▸ REQUIRED WORK
Please restate every record below word for word.

(Records from a data source)

_ _ _ _

(** * The Cluster asset of the installer (pkg/asset/cluster/cluster.go)

    A shallow embedding of the [Cluster] asset: its [Load] probe and its
    [Generate] step, which stages a temporary directory, unpacks the
    platform data, runs terraform and stages [terraform.tfstate] and
    [metadata.json] in the asset's file list.

    Everything outside the process (file system, terraform, the embedded
    data, the JSON encoder, the logger) is an oracle of an environment
    record that threads an abstract world; every call to it is recorded in
    a trace, so that "is invoked", "is attempted" and "happens before" are
    statements about that trace.

    The bootstrap script of the bootstrap machine (bootkube.sh) is
    embedded the same way, further down: a shell under [set -e] whose
    commands are oracles of a host. *)

From Stdlib Require Import Strings.Byte Ascii String List.
From stdpp Require Import base option strings list gmap.

(** ** Go values shared by the packages below *)

(** A Go [[]byte]. *)
Abbreviation bytes := (list Byte.byte).

(** Go's [error] interface.  An error value of this package is created
    from a message ([fmt.Errorf]) or wraps a cause with a message
    ([errors.Wrap] of github.com/pkg/errors); an error value made by
    another package is [Foreign], and only its message is known.  Error
    values made here are thus never equal to one handed in from outside,
    as in Go, where they are distinct allocations.  A nil [error] is
    [None] of [option error]. *)
Module errors.

Inductive foreign : Type :=
| ForeignError (msg : string).

Inductive error : Type :=
| New (msg : string)
| Wrap (cause : error) (msg : string)
| Foreign (e : foreign).

(** [err.Error()]: pkg/errors prints a wrapped error as
    "msg: cause". *)
Fixpoint Error (e : error) : string :=
  match e with
  | New msg => msg
  | Wrap cause msg => msg +:+ ": " +:+ Error cause
  | Foreign (ForeignError msg) => msg
  end.

End errors.
Export errors.

Arguments Error : simpl never.

Module fmt.

(** The double quote character. *)
Definition dquote : ascii := "034"%char.

(** The verb [%q] on a string without characters that need escaping:
    the string between double quotes. *)
Definition q (s : string) : string :=
  String dquote (s +:+ String dquote EmptyString).

Definition Errorf (msg : string) : error := New msg.

End fmt.

(** ** Package asset (the parts the Cluster asset uses) *)
Module asset.

(** [asset.File]: a relative file name and its payload. *)
Record File : Type := { Filename : string; Data : bytes }.

(** The interface [asset.FileFetcher]: [FetchByName] returns a pointer to
    the file, nil ([None]) when there is none. *)
Class FileFetcher (F : Type) : Type :=
  FetchByName : F -> string -> option File.

(** Modelled from the spec: the persistence layer's storage, which is
    not among the sources.  "Given a filename, returns the file's bytes
    if present on disk, or an absence signal - never interprets
    content."  A storage state maps the names of the files on disk to
    their bytes. *)
Abbreviation Storage := (gmap string bytes).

_ _ _ _

▸ EXERCISE OUTPUT
(** * The Cluster asset of the installer (pkg/asset/cluster/cluster.go)

    A shallow embedding of the [Cluster] asset: its [Load] probe and its
    [Generate] step, which stages a temporary directory, unpacks the
    platform data, runs terraform and stages [terraform.tfstate] and
    [metadata.json] in the asset's file list.

    Everything outside the process (file system, terraform, the embedded
    data, the JSON encoder, the logger) is an oracle of an environment
    record that threads an abstract world; every call to it is recorded in
    a trace, so that "is invoked", "is attempted" and "happens before" are
    statements about that trace.

    The bootstrap script of the bootstrap machine (bootkube.sh) is
    embedded the same way, further down: a shell under [set -e] whose
    commands are oracles of a host. *)

From Stdlib Require Import Strings.Byte Ascii String List.
From stdpp Require Import base option strings list gmap.

(** ** Go values shared by the packages below *)

(** A Go [[]byte]. *)
Abbreviation bytes := (list Byte.byte).

(** Go's [error] interface.  An error value of this package is created
    from a message ([fmt.Errorf]) or wraps a cause with a message
    ([errors.Wrap] of github.com/pkg/errors); an error value made by
    another package is [Foreign], and only its message is known.  Error
    values made here are thus never equal to one handed in from outside,
    as in Go, where they are distinct allocations.  A nil [error] is
    [None] of [option error]. *)
Module errors.

Inductive foreign : Type :=
| ForeignError (msg : string).

Inductive error : Type :=
| New (msg : string)
| Wrap (cause : error) (msg : string)
| Foreign (e : foreign).

(** [err.Error()]: pkg/errors prints a wrapped error as
    "msg: cause". *)
Fixpoint Error (e : error) : string :=
  match e with
  | New msg => msg
  | Wrap cause msg => msg +:+ ": " +:+ Error cause
  | Foreign (ForeignError msg) => msg
  end.

End errors.
Export errors.

Arguments Error : simpl never.

Module fmt.

(** The double quote character. *)
Definition dquote : ascii := "034"%char.

(** The verb [%q] on a string without characters that need escaping:
    the string between double quotes. *)
Definition q (s : string) : string :=
  String dquote (s +:+ String dquote EmptyString).

Definition Errorf (msg : string) : error := New msg.

End fmt.

(** ** Package asset (the parts the Cluster asset uses) *)
Module asset.

(** [asset.File]: a relative file name and its payload. *)
Record File : Type := { Filename : string; Data : bytes }.

(** The interface [asset.FileFetcher]: [FetchByName] returns a pointer to
    the file, nil ([None]) when there is none. *)
Class FileFetcher (F : Type) : Type :=
  FetchByName : F -> string -> option File.

(** Modelled from the spec: the persistence layer's storage, which is
    not among the sources.  "Given a filename, returns the file's bytes
    if present on disk, or an absence signal - never interprets
    content."  A storage state maps the names of the files on disk to
    their bytes. *)
Abbreviation Storage := (gmap string bytes).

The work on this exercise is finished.